# Chemo Induced Periphal Neuropathy



## Pat-wcWI (Oct 28, 2012)

I had chemotherapy 16 years ago and now have CIPN in my toes. It has gradually happened over the last couple of years until now the burning pain wakes me up at night. I don't notice it until I sit down or lay down.

Does anyone know if there is anything that will help other than drugs?

I have taken Tylenol occassionally, and think it helps, but would rather not take it. Any ideas on stopping the pain or reversing it?


----------



## Darren (May 10, 2002)

R-Lipoic Acid

Clear it with your doctor first. Pharmacies also have a database with drug and supplement data that they use to check for possible interactions.


----------



## Ellendra (Jul 31, 2013)

Japanese knotweed is supposed to help nerves regenerate. I don't know if it would help in this case, but it might be worth a try.


----------



## Adirondackgal (Aug 8, 2013)

Are you a diabetic? Have you had your vitamin D level checked?


----------



## Pat-wcWI (Oct 28, 2012)

Thank you for your replies.

I will check with my dr. about R-Lipoic Acid and Knotweed.

I was pre-diabetic and then insulin resistant, but have gotten my blood sugar levels down.

My dr. was the one who told me the burning pain was from my chemo, but at that time I didn't ask what to do about it as it wasn't this bad.


----------



## Darren (May 10, 2002)

Ask the doctor if the myelin sheath around your nerves in your toes has deteriorated. I think they can test for that. I had a friend with diabetic neuropathy had got relief with L-lipoic acid.
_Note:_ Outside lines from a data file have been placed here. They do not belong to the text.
(** * Shallow embedding of src/gateway/mission.ts (moltworker)

    Strings are modelled as [String.string]; each character stands for one
    UTF-16 code unit of the JavaScript string, so [length], [substring] and
    [slice] count the same units as the source.  [toLowerCase] is modelled on
    the ASCII range. *)

From Stdlib Require Import ZArith String Ascii List Bool Lia QArith Qround.
From Stdlib Require Import Numbers.DecimalString.
Import ListNotations.
Open Scope string_scope.
Open Scope Z_scope.
Set Warnings "-abstract-large-number".

(** ** JavaScript string helpers *)

Module JS.

(** [s.startsWith(p)] *)
Definition startsWith (s p : string) : bool := String.prefix p s.

(** [s.includes(sub)] *)
Fixpoint includes (s sub : string) : bool :=
  if String.prefix sub s then true
  else match s with
       | EmptyString => false
       | String _ s' => includes s' sub
       end.

(** [String.prototype.toLowerCase] on the ASCII range. *)
Definition lower_char (c : ascii) : ascii :=
  let n := nat_of_ascii c in
  if andb (Nat.leb 65 n) (Nat.leb n 90) then ascii_of_nat (n + 32) else c.

Fixpoint toLowerCase (s : string) : string :=
  match s with
  | EmptyString => EmptyString
  | String c s' => String (lower_char c) (toLowerCase s')
  end.

(** [s.slice(0, n)] for [n >= 0] *)
Definition slice_prefix (s : string) (n : nat) : string := substring 0 n s.

(** [s.slice(-n)] for [0 < n <= s.length] *)
Definition slice_last (s : string) (n : nat) : string :=
  substring (String.length s - n) n s.

(** [s.replace(/c/g, r)] for a one-character pattern *)
Fixpoint replace_all (c : ascii) (r s : string) : string :=
  match s with
  | EmptyString => EmptyString
  | String d s' =>
      if Ascii.eqb d c then r ++ replace_all c r s'
      else String d (replace_all c r s')
  end.

(** [arr.join(sep)] *)
Fixpoint join (sep : string) (l : list string) : string :=
  match l with
  | [] => ""
  | [x] => x
  | x :: l' => x ++ sep ++ join sep l'
  end.

(** Template-literal interpolation of an integer [number]. *)
Definition show_Z (z : Z) : string := NilEmpty.string_of_int (Z.to_int z).

(** Truthiness of a string: [if (s)] *)
Definition truthy (s : string) : bool :=
  match s with EmptyString => false | _ => true end.

(** [a || b] on strings *)
Definition or_str (a b : string) : string := if truthy a then a else b.

(** Truthiness of an optional string field: [if (request.x)] *)
Definition opt_truthy (o : option string) : option string :=
  match o with Some s => if truthy s then Some s else None | None => None end.

End JS.

Import JS.

(** ** Completion classifier ([checkCompletion], [ERROR_INDICATORS]) *)

Definition ERROR_INDICATORS : list string :=
  ["error:"; "failed"; "todo:"; "fixme"; "not implemented";
   "incomplete"; "missing"; "broken"].

Definition TASK_COMPLETE : string := "[TASK_COMPLETE]".
Definition NEEDS_REFINEMENT : string := "[NEEDS_REFINEMENT]".

Definition checkCompletion (output : string) (exitCode : Z) : bool :=
  if includes output TASK_COMPLETE then true
  else if negb (exitCode =? 0) then false
  else if includes output NEEDS_REFINEMENT then false
  else if Nat.ltb 100 (String.length output) then
    let lowerOutput := toLowerCase output in
    let hasErrors := existsb (fun indicator => includes lowerOutput indicator)
                       ERROR_INDICATORS in
    if negb hasErrors then true else false
  else false.

(** ** Time-budget constants and the per-turn timeout (lines 132-135, 226-238) *)

Definition SINGLE_SHOT_TIMEOUT_MS : Z := 300000.
Definition MULTI_TURN_TOTAL_BUDGET_MS : Z := 270000.
Definition MULTI_TURN_PER_TURN_CAP_MS : Z := 180000.
Definition MULTI_TURN_MIN_REMAINING_MS : Z := 60000.

(** The timeout computed at the top of each loop iteration; [None] is the
    [break] taken when too little time remains. *)
Definition turnTimeout (isMultiTurn : bool) (elapsed : Z) : option Z :=
  if negb isMultiTurn then Some SINGLE_SHOT_TIMEOUT_MS
  else
    let remaining := MULTI_TURN_TOTAL_BUDGET_MS - elapsed in
    if remaining <? MULTI_TURN_MIN_REMAINING_MS then None
    else Some (Z.min remaining MULTI_TURN_PER_TURN_CAP_MS).

(** ** Per-request credentials ([ApiCredentials], [buildCredentialEnvVars]) *)

Inductive Provider :=
| anthropic | openai | xai | moonshot | cloudflare_ai_gateway | openrouter | minimax.

Record ApiCredentials := mkApiCredentials {
  provider : Provider;
  api_key : string;
  base_url : option string
}.

(** A [Record<string, string>] built by property assignment: an assignment
    to an existing key overwrites it in place, a new key is appended. *)
Definition Env := list (string * string).

Fixpoint env_set (k v : string) (e : Env) : Env :=
  match e with
  | [] => [(k, v)]
  | (k', v') :: e' => if String.eqb k k' then (k, v) :: e' else (k', v') :: env_set k v e'
  end.

Fixpoint env_get (k : string) (e : Env) : option string :=
  match e with
  | [] => None
  | (k', v') :: e' => if String.eqb k k' then Some v' else env_get k e'
  end.

(** [credentials.base_url || d] *)
Definition base_url_or (b : option string) (d : string) : string :=
  match b with Some s => or_str s d | None => d end.

(** Splits off the longest prefix without a ['/']. *)
Fixpoint span_nonslash (s : string) : string * string :=
  match s with
  | EmptyString => ("", "")
  | String c s' =>
      if Ascii.eqb c "/"%char then ("", s)
      else let (a, r) := span_nonslash s' in (String c a, r)
  end.

(** [s.match(/\/v1\/([^/]+)\/([^/]+)/)], returning the two groups.  At a
    given start the greedy [[^/]+] can only stop before a ['/'], so the
    match at that start is unique; otherwise the search moves one right. *)
Fixpoint match_v1_ids (s : string) : option (string * string) :=
  let here :=
    if String.prefix "/v1/" s then
      let (a, r) := span_nonslash (substring 4 (String.length s - 4) s) in
      match r with
      | String c r' =>
          if andb (truthy a) (Ascii.eqb c "/"%char) then
            let (b, _) := span_nonslash r' in
            if truthy b then Some (a, b) else None
          else None
      | EmptyString => None
      end
    else None in
  match here with
  | Some m => Some m
  | None => match s with EmptyString => None | String _ s' => match_v1_ids s' end
  end.

Definition buildCredentialEnvVars (credentials : ApiCredentials) : Env :=
  let envVars : Env := [] in
  match provider credentials with
  | anthropic =>
      let envVars := env_set "ANTHROPIC_API_KEY" (api_key credentials) envVars in
      match opt_truthy (base_url credentials) with
      | Some b => env_set "ANTHROPIC_BASE_URL" b envVars
      | None => envVars
      end
  | openai =>
      let envVars := env_set "OPENAI_API_KEY" (api_key credentials) envVars in
      match opt_truthy (base_url credentials) with
      | Some b => env_set "OPENAI_BASE_URL" b envVars
      | None => envVars
      end
  | xai =>
      let envVars := env_set "OPENAI_API_KEY" (api_key credentials) envVars in
      env_set "OPENAI_BASE_URL" (base_url_or (base_url credentials) "https://api.x.ai/v1") envVars
  | moonshot =>
      let envVars := env_set "MOONSHOT_API_KEY" (api_key credentials) envVars in
      match opt_truthy (base_url credentials) with
      | Some b => env_set "MOONSHOT_BASE_URL" b envVars
      | None => envVars
      end
  | openrouter =>
      let envVars := env_set "OPENAI_API_KEY" (api_key credentials) envVars in
      env_set "OPENAI_BASE_URL" (base_url_or (base_url credentials) "https://openrouter.ai/api/v1") envVars
  | minimax =>
      let envVars := env_set "OPENAI_API_KEY" (api_key credentials) envVars in
      env_set "OPENAI_BASE_URL" (base_url_or (base_url credentials) "https://api.minimaxi.chat/v1") envVars
  | cloudflare_ai_gateway =>
      let envVars := env_set "CLOUDFLARE_AI_GATEWAY_API_KEY" (api_key credentials) envVars in
      match opt_truthy (base_url credentials) with
      | Some b =>
          match match_v1_ids b with
          | Some (acct, gw) =>
              env_set "CF_AI_GATEWAY_GATEWAY_ID" gw
                (env_set "CF_AI_GATEWAY_ACCOUNT_ID" acct envVars)
          | None => envVars
          end
      | None => envVars
      end
  end.

(** ** Request bodies as parsed JSON ([validateApiCredentials], [validateMissionRequest]) *)

(** A value produced by [JSON.parse]; JSON numbers are finite, modelled as
    rationals.  A missing property reads as [undefined] ([None]). *)
#[warnings="-register-all"]
Inductive JSON :=
| JNull
| JBool (b : bool)
| JNum (q : Q)
| JStr (s : string)
| JArr (l : list JSON)
| JObj (fields : list (string * JSON)).

(** [obj[k]]: with duplicate keys [JSON.parse] keeps the last one. *)
Fixpoint assoc_last (k : string) (fs : list (string * JSON)) : option JSON :=
  match fs with
  | [] => None
  | (k', v) :: fs' =>
      match assoc_last k fs' with
      | Some r => Some r
      | None => if String.eqb k k' then Some v else None
      end
  end.

Definition prop (v : JSON) (k : string) : option JSON :=
  match v with JObj fs => assoc_last k fs | _ => None end.

(** [!v || typeof v !== 'object'] for a present value or [undefined]. *)
Definition not_object (v : option JSON) : bool :=
  match v with
  | Some (JObj _) | Some (JArr _) => false
  | _ => true
  end.

(** [typeof v === 'string' ? v : undefined] *)
Definition as_string (v : option JSON) : option string :=
  match v with Some (JStr s) => Some s | _ => None end.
R-Lipoic acid is the more natural form which wasn't as available twenty years ago.


----------



## Pat-wcWI (Oct 28, 2012)

Thank you, Darren.


----------



## 1948CaseVAI (May 12, 2014)

A friend's husband recovered from stage 3 colon cancer thanx to two different chemo regimens, but was left with numbness in his fingers and feet.

Doctor put him on gabapentin and he has recovered enough feeling to button his own shirts, climb ladders safely, and jump on moving tractors and combines (he is a farmer).


----------



## MichaelZ (May 21, 2013)

I have Morton's Neuroma by the toes of one foot, which is similar. I have numbness and even pain, although only when pressure it applied. I should say I "had" pain. I was about to have surgery to most likely snip the nerves, when my son got me these nice isotoner slippers for my birthday. These keep my feet warm and now I have no pain and little numbness. I don't hardly walk a step without the slippers or shoes on.


----------



## Solar Geek (Mar 14, 2014)

My BIL has been suffering debilitating chemo induced neuropathy due to the need for such heavy doses to save him. I have sent him each of the new pieces of information you all have posted and he will be calling his doc soon with the whole lot of them. He is stuck on heavy morphine in the AM or else he can't walk. 

Thanks to all who have posted.


----------



## sss3 (Jul 15, 2007)

Just saying. Montel Williams was on Dr. Oz. Montel has MS. Said, cannibus oil cured his neuropathy.


----------



## haley1 (Aug 15, 2012)

Cbd oil made from industrial hemp is legal everywhere, could maybe try that. It can be ordered online


----------